→ **Exercise instructions**:
Your job is to set down the stretch of entries that opens with the line containing "destruct (repeated_ok is_schema" and closes with the line containing "destruct (summary_indexes_ok l". Keep both end lines, copy each exactly, and add nothing.
(Provided material)
Lemma summary_indexes_ok l : astate_ok o (mkState l None) → (zlen (contents o l) ≤ u64_max)%Z →
  (zlen (records_data (log o (mkState l None))) ≤ u64_max)%Z →
  let ok k := forallb summary_record_ok k = true ∧ (zlen (records_data k) ≤ 2 * zlen (items_bytes o l))%Z in
  ok (RChunkIndex <$> indexed o (item_chunk_index o) MAGIC l) ∧
  ok (RAttachmentIndex <$> indexed o (item_attachment_index o) MAGIC l) ∧
  ok (RMetadataIndex <$> indexed o item_metadata_index MAGIC l).
Proof.
  intros [Hi _] Hsz Hl ok. cbn [a_items] in Hi. rewrite Forall_forall in Hi. split_and!; apply indexed_ok; try done; intros pre i a Hin Hf Hp; specialize (Hi i Hin).
  - destruct i as [| | |rs z]; try done. injection Hf as <-. apply (chunk_item_index o); [done|done|]. pose proof (chunk_in_log _ _ _ Hin). lia.
  - destruct i as [|h d| |]; try done. injection Hf as <-. by apply (attachment_item_index o).
  - destruct i as [| |m|]; try done. injection Hf as <-. by apply (metadata_item_index o).
Qed.

Lemma summary_records_ok l st sum stats B start : summary_of l st sum stats → log_ok st → astate_ok o (mkState l None) →
  log o (mkState l None) = sp_log st → (zlen (contents o l) ≤ B)%Z → (log_size st ≤ B)%Z → (0 ≤ start ≤ B + 13)%Z → (B ≤ 2 ^ 59)%Z →
  forallb summary_record_ok (summary_records start sum stats o) = true ∧
  (zlen (records_data (summary_records start sum stats o)) ≤ 9 * B + 655700)%Z.
Proof.
  intros [Hst Hcn Hs Hc _ Hci Hai Hmi] Hok Ha Hlog Hsz Hls Hstart HB. unfold log_size in Hls.
  pose proof (zlen_nonneg (contents o l)) as H0B. pose proof (log_wf l Ha) as Hwf. rewrite Hlog in Hwf.
  assert (zlen (items_bytes o l) ≤ B)%Z as Hit by (unfold contents in Hsz; rewrite zlen_app in Hsz; zlen_facts; lia).
  destruct (repeated_ok is_schema _ _ Hwf ltac:(by intros []) Hs) as [S1 S2].
  destruct (repeated_ok is_channel _ _ Hwf ltac:(by intros []) Hc) as [C1 C2].
  destruct (summary_indexes_ok l Ha) as ([I1 I2] & [A1 A2] & [M1 M2]); [unfold u64_max; lia|rewrite Hlog; unfold u64_max; lia|].
  assert (messages_in (sp_log st) ≤ u64_max)%Z as Hm by (pose proof (messages_size (sp_log st)); pose proof (logged_nonneg is_message (sp_log st));
    unfold messages_in, logged, u64_max in *; lia).
  destruct (statistics_ok st (zlen (indexed o (item_chunk_index o) MAGIC l)) Hok Hwf Hm) as [T1 T2]. rewrite <-Hcn in T1, T2.
  unfold summary_records. set (gs := summary_groups sum stats o). fold (groups_data gs).
  assert (forallb summary_record_ok (concat gs.*2) = true ∧ (zlen (groups_data gs) ≤ 8 * B + 655500)%Z) as [Hg Hgl].
  { unfold groups_data, gs, summary_groups. cbn [fmap list_fmap snd concat]. rewrite !forallb_app, !records_data_app, !zlen_app.
    rewrite Hci, Hai, Hmi.
    destruct (if_ok (wo_repeat_schemas o) (all_schemas sum) B ltac:(lia)) as [-> ?]; [by split; [|lia]|].
    destruct (if_ok (wo_repeat_channels o) (all_channels sum) B ltac:(lia)) as [-> ?]; [by split; [|lia]|].
    destruct (if_ok (wo_emit_statistics o) [RStatistics stats] 655500 ltac:(lia)) as [-> ?].
    { cbn [forallb]. rewrite T1. split; [done|]. change (records_data [RStatistics stats]) with (record_frame (RStatistics stats) ++ []).
      by rewrite app_nil_r. }
    destruct (if_ok (wo_emit_chunk_indexes o) (RChunkIndex <$> indexed o (item_chunk_index o) MAGIC l) (2 * B) ltac:(lia)) as [-> ?]; [by split; [|lia]|].
    assert (∀ b, RAttachmentIndex <$> (if b : bool then indexed o (item_attachment_index o) MAGIC l else []) =
      if b then RAttachmentIndex <$> indexed o (item_attachment_index o) MAGIC l else []) as Eb by by intros [].
    assert (∀ b, RMetadataIndex <$> (if b : bool then indexed o item_metadata_index MAGIC l else []) =
      if b then RMetadataIndex <$> indexed o item_metadata_index MAGIC l else []) as Ec by by intros [].
    rewrite Eb, Ec.
    destruct (if_ok (wo_emit_attachment_indexes o) (if wo_emit_attachment_indexes o then RAttachmentIndex <$> indexed o (item_attachment_index o) MAGIC l else []) (2 * B) ltac:(lia)) as [-> ?];
      [apply if_ok; [lia|by split; [|lia]]|].
    destruct (if_ok (wo_emit_metadata_indexes o) (if wo_emit_metadata_indexes o then RMetadataIndex <$> indexed o item_metadata_index MAGIC l else []) (2 * B) ltac:(lia)) as [-> ?];
      [apply if_ok; [lia|by split; [|lia]]|].
    split; [done|]. change (zlen (records_data [])) with 0%Z. lia. }
  destruct (group_offsets_ok start gs) as [Ho Hol]; [lia|unfold u64_max; lia|repeat constructor|].
  change (zlen gs) with 6%Z in Hol.
  destruct (if_ok (wo_emit_summary_offsets o) (RSummaryOffset <$> group_offsets start gs) 156 ltac:(lia)) as [Hf ?]; [by split; [|lia]|].
  rewrite forallb_app, records_data_app, zlen_app, Hg, Hf. fold (groups_data gs). split; [done|lia].
Qed.
End all.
(End Provided material)
→ **Task result**:
  destruct (repeated_ok is_schema _ _ Hwf ltac:(by intros []) Hs) as [S1 S2].
  destruct (repeated_ok is_channel _ _ Hwf ltac:(by intros []) Hc) as [C1 C2].
  destruct (summary_indexes_ok l Ha) as ([I1 I2] & [A1 A2] & [M1 M2]); [unfold u64_max; lia|rewrite Hlog; unfold u64_max; lia|].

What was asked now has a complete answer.